Thursday, January 26, 2023

What’s Up by LeRoy Cook

Not getting any younger

The alternating good-and-bad flying days continued last week, so one stayed ever-ready to launch into the blue when the opportunity presented. January is named for a two-faced Roman god, appropriately for its fickle weather.

Visitors flying in this week were Rick Blumhortz of Paola in his Piper TriPacer, Mark and Donna Otter from Warrensburg in their Cessna Skylane, and Jeff Hargis from Bishops Landing in his 1948 Stinson Voyager. Also in were a Piper Archer trainer and a Beech V-tail Bonanza.

Local pilots out included Jeremie Platt in his Grumman Tiger, Samantha Bruns solo in a Cessna 150, Randy Miller in the Cessna Skyhawk, and Gerald Bauer in a nifty 150. Your faithful scribe was up in the Aeronca Champion twice.

One of the most common questions I get asked is “what’s the best age at which to start learning to fly?” as if it makes a difference to a flight instructor.
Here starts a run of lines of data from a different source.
(* ===== verification/GoJson.v ===== *)
(** * JSON documents ([encoding/json/v2] as the program uses it)

    The scanner behind [json.Unmarshal] with duplicate names and invalid UTF-8
    rejected: RFC 8259 values, strings with their escapes decoded (unpaired
    surrogates are errors), objects with unique names, and the nesting limit of
    [jsontext]. The program unmarshals into raw member values only. *)

From S2P Require Import Prelude GoText.

Definition maxNestingDepth : Z := 10000.

(** The double quote. *)
Definition quote : ascii := "034".

Definition is_json_space (c : ascii) : bool :=
  (code c =? 32) || (code c =? 9) || (code c =? 10) || (code c =? 13).

Definition skip_space (s : bytes) : bytes := TrimLeftFunc is_json_space s.

Definition expect (c : ascii) (s : bytes) : option bytes :=
  match s with d :: s' => if byte_eqb d c then Some s' else None | [] => None end.

(** ** Strings *)

(** UTF-8 of a code point that is not a surrogate. *)
Definition utf8_encode (v : Z) : bytes :=
  if v <? 128 then [chr v]
  else if v <? 2048 then [chr (192 + v / 64); chr (128 + v mod 64)]
  else if v <? 65536
  then [chr (224 + v / 4096); chr (128 + (v / 64) mod 64); chr (128 + v mod 64)]
  else [chr (240 + v / 262144); chr (128 + (v / 4096) mod 64);
        chr (128 + (v / 64) mod 64); chr (128 + v mod 64)].

Definition hex_digit (c : ascii) : option Z :=
  if is_digit c then Some (code c - 48)
  else if in_range "a" "f" c then Some (code c - 87)
  else if in_range "A" "F" c then Some (code c - 55)
  else None.

(** Four hexadecimal digits. *)
Definition hex4 (s : bytes) : option (Z * bytes) :=
  match s with
  | a :: b :: c :: d :: rest =>
      match hex_digit a, hex_digit b, hex_digit c, hex_digit d with
      | Some va, Some vb, Some vc, Some vd => Some (((va * 16 + vb) * 16 + vc) * 16 + vd, rest)
      | _, _, _, _ => None
      end
  | _ => None
  end.

Definition is_high_surrogate (v : Z) : bool := (55296 <=? v) && (v <=? 56319).
Definition is_low_surrogate (v : Z) : bool := (56320 <=? v) && (v <=? 57343).

(** One escape after its backslash: the decoded bytes and the rest. *)
Definition scan_escape (s : bytes) : option (bytes * bytes) :=
  match s with
  | [] => None
  | e :: s' =>
      if byte_eqb e quote || byte_eqb e "\" || byte_eqb e "/" then Some ([e], s')
      else if byte_eqb e "b" then Some ([chr 8], s')
      else if byte_eqb e "f" then Some ([chr 12], s')
      else if byte_eqb e "n" then Some ([chr 10], s')
      else if byte_eqb e "r" then Some ([chr 13], s')
      else if byte_eqb e "t" then Some ([chr 9], s')
      else if byte_eqb e "u" then
        match hex4 s' with
        | None => None
        | Some (v, s1) =>
            if is_high_surrogate v then
              match s1 with
              | b :: u :: s2 =>
                  if byte_eqb b "\" && byte_eqb u "u" then
                    match hex4 s2 with
                    | Some (w, s3) =>
                        if is_low_surrogate w
                        then Some (utf8_encode (65536 + (v - 55296) * 1024 + (w - 56320)), s3)
                        else None
                    | None => None
                    end
                  else None
              | _ => None
              end
            else if is_low_surrogate v then None
            else Some (utf8_encode v, s1)
        end
      else None
  end.

(** The contents of a string after its opening quote, decoded, and what
    follows the closing quote; [length s] steps are enough. *)
Fixpoint scan_string_fuel (fuel : nat) (s : bytes) : option (bytes * bytes) :=
  match fuel, s with
  | S fuel', c :: s' =>
      if byte_eqb c quote then Some ([], s')
      else if byte_eqb c "\" then
        match scan_escape s' with
        | Some (d, s1) =>
            match scan_string_fuel fuel' s1 with
            | Some (decoded, rest) => Some (d ++ decoded, rest)
            | None => None
            end
        | None => None
        end
      else if code c <? 32 then None
      else
        match scan_string_fuel fuel' s' with
        | Some (decoded, rest) => Some (c :: decoded, rest)
        | None => None
        end
  | _, _ => None
  end.

Definition scan_string (s : bytes) : option (bytes * bytes) := scan_string_fuel (length s) s.

(** ** Numbers and literals *)

Fixpoint skip_digits (s : bytes) : bytes :=
  match s with c :: s' => if is_digit c then skip_digits s' else s | [] => [] end.

Definition starts_digit (s : bytes) : bool :=
  match s with c :: _ => is_digit c | [] => false end.

(** The integer part: [0], or a digit string that does not start with [0]. *)
Definition scan_integer (s : bytes) : option bytes :=
  match s with
  | c :: s' =>
      if byte_eqb c "0" then Some s'
      else if is_digit c then Some (skip_digits s') else None
  | [] => None
  end.

Definition scan_fraction (s : bytes) : option bytes :=
  match s with
  | c :: s' =>
      if byte_eqb c "." then (if starts_digit s' then Some (skip_digits s') else None) else Some s
  | [] => Some s
  end.

Definition scan_exponent (s : bytes) : option bytes :=
  match s with
  | c :: s' =>
      if byte_eqb c "e" || byte_eqb c "E" then
        let s'' := match s' with d :: t => if byte_eqb d "+" || byte_eqb d "-" then t else s' | [] => s' end in
        if starts_digit s'' then Some (skip_digits s'') else None
      else Some s
  | [] => Some s
  end.

Definition scan_number (s : bytes) : option bytes :=
  let s := match s with c :: s' => if byte_eqb c "-" then s' else s | [] => s end in
  match scan_integer s with
  | None => None
  | Some s1 => match scan_fraction s1 with None => None | Some s2 => scan_exponent s2 end
  end.

Definition scan_literal (word s : bytes) : option bytes :=
  if HasPrefix s word then Some (drop (length word) s) else None.

(** ** Values *)

(** The text before [rest]. *)
Definition consumed (s rest : bytes) : bytes := take (length s - length rest) s.

(** A member name, its colon and the position of its value. *)
Definition scan_name (s : bytes) : option (bytes * bytes) :=
  match expect quote s with
  | None => None
  | Some s1 =>
      match scan_string s1 with
      | None => None
      | Some (name, s2) =>
          match expect ":" (skip_space s2) with
          | None => None
          | Some s3 => Some (name, skip_space s3)
          end
      end
  end.

(** A value, the elements of an array up to its bracket, and the members of an
    object up to its brace with the names and raw values seen. Each recursive
    call is at a later position, so [2 * length s + 2] steps are enough. *)
Fixpoint scan_value (fuel : nat) (depth : Z) (s : bytes) {struct fuel} : option bytes :=
  match fuel, s with
  | S fuel', c :: s' =>
      if byte_eqb c "{" then
        if depth =? maxNestingDepth then None
        else
          match expect "}" (skip_space s') with
          | Some rest => Some rest
          | None => snd <$> scan_members fuel' (depth + 1) [] (skip_space s')
          end
      else if byte_eqb c "[" then
        if depth =? maxNestingDepth then None
        else
          match expect "]" (skip_space s') with
          | Some rest => Some rest
          | None => scan_elements fuel' (depth + 1) (skip_space s')
          end
      else if byte_eqb c quote then snd <$> scan_string s'
      else if byte_eqb c "t" then scan_literal (bs "true") s
      else if byte_eqb c "f" then scan_literal (bs "false") s
      else if byte_eqb c "n" then scan_literal (bs "null") s
      else scan_number s
  | _, _ => None
  end
with scan_elements (fuel : nat) (depth : Z) (s : bytes) {struct fuel} : option bytes :=
  match fuel with
  | O => None
  | S fuel' =>
      match scan_value fuel' depth s with
      | None => None
      | Some s1 =>
          match skip_space s1 with
          | c :: s2 =>
              if byte_eqb c "," then scan_elements fuel' depth (skip_space s2)
              else if byte_eqb c "]" then Some s2 else None
          | [] => None
          end
      end
  end
with scan_members (fuel : nat) (depth : Z) (seen : list (bytes * bytes)) (s : bytes) {struct fuel}
    : option (list (bytes * bytes) * bytes) :=
  match fuel with
  | O => None
  | S fuel' =>
      match scan_name s with
      | None => None
      | Some (name, s1) =>
          if bool_decide (name ∈ seen.*1) then None
          else
            match scan_value fuel' depth s1 with
            | None => None
            | Some s2 =>
                let seen := seen ++ [(name, consumed s1 s2)] in
                match skip_space s2 with
                | c :: s3 =>
                    if byte_eqb c "," then scan_members fuel' depth seen (skip_space s3)
                    else if byte_eqb c "}" then Some (seen, s3) else None
                | [] => None
                end
            end
      end
  end.

(** [json.Unmarshal] into a struct: the members of the one object of the
    document, with their raw values; [null] leaves the struct alone. *)
Definition unmarshal_object (data : bytes) : option (list (bytes * bytes)) :=
  let fuel := (2 * length data + 2)%nat in
  let s := skip_space data in
  let result :=
    match s with
    | c :: s' =>
        if byte_eqb c "{" then
          match expect "}" (skip_space s') with
          | Some rest => Some ([], rest)
          | None => scan_members fuel 1 [] (skip_space s')
          end
        else (fun rest => ([], rest)) <$> scan_literal (bs "null") s
    | [] => None
    end in
  match result with
  | Some (members, rest) => if bytes_eqb (skip_space rest) [] then Some members else None
  | None => None
  end.

(** The raw value of a member; empty when the document does not have it. *)
Definition member (name : bytes) (members : list (bytes * bytes)) : bytes :=
  match List.find (fun m => bytes_eqb (fst m) name) members with
  | Some (_, value) => value
  | None => []
  end.

(** ** The grammar *)

Definition spaces (w : bytes) : Prop := forallb is_json_space w = true.
Definition digits (d : bytes) : Prop := d <> [] /\ forallb is_digit d = true.

(** [number = [minus] int [frac] [exp]] *)
Definition int_part (n : bytes) : Prop :=
  n = bs "0" \/ exists c ds, n = c :: ds /\ is_digit c = true /\ c <> "0"%char /\ forallb is_digit ds = true.
Definition frac_part (n : bytes) : Prop := n = [] \/ exists ds, n = "."%char :: ds /\ digits ds.
Definition exp_part (n : bytes) : Prop :=
  n = [] \/ exists e sign ds, n = e :: sign ++ ds /\ (e = "e"%char \/ e = "E"%char)
    /\ (sign = [] \/ sign = bs "+" \/ sign = bs "-") /\ digits ds.
Definition jnumber (n : bytes) : Prop :=
  exists sign i f e, n = sign ++ i ++ f ++ e /\ (sign = [] \/ sign = bs "-")
    /\ int_part i /\ frac_part f /\ exp_part e.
I usually tell them “the age you’re at right now” to encourage them to get started, but it truly makes no difference. The young folks are disgustingly adept at acquiring new skills, but older people pay better attention. Each person is his or her self, so some older ones still act like a kid and some youngsters are old souls beyond their time. I always regret training a retiree who tells me “I always wanted to do this,” because they have only a limited number of years to enjoy the fruits of their labors. How much better it would have been to scrape up the shekels in their youth and to have been flying all these wasted years.

Case in point; I knew a man who waited until the kids were out of the house and he could take retirement, then he learned to fly and bought a plane. In two years’ time his hearing began to fail and he was unable to pass a flight physical so the airplane had to be sold. He has some good memories of the brief times he enjoyed his fulfilled dream, but not as long as he’d hoped.

One presumes this coming Saturday, the 28th, is the appointed time for the Fliars Club’s breakfast fly-out, so those interested should assemble at 7:30 or so on the Butler airport ramp and ascertain the rightness of their action. Shore does stay dark a long time, this time of year.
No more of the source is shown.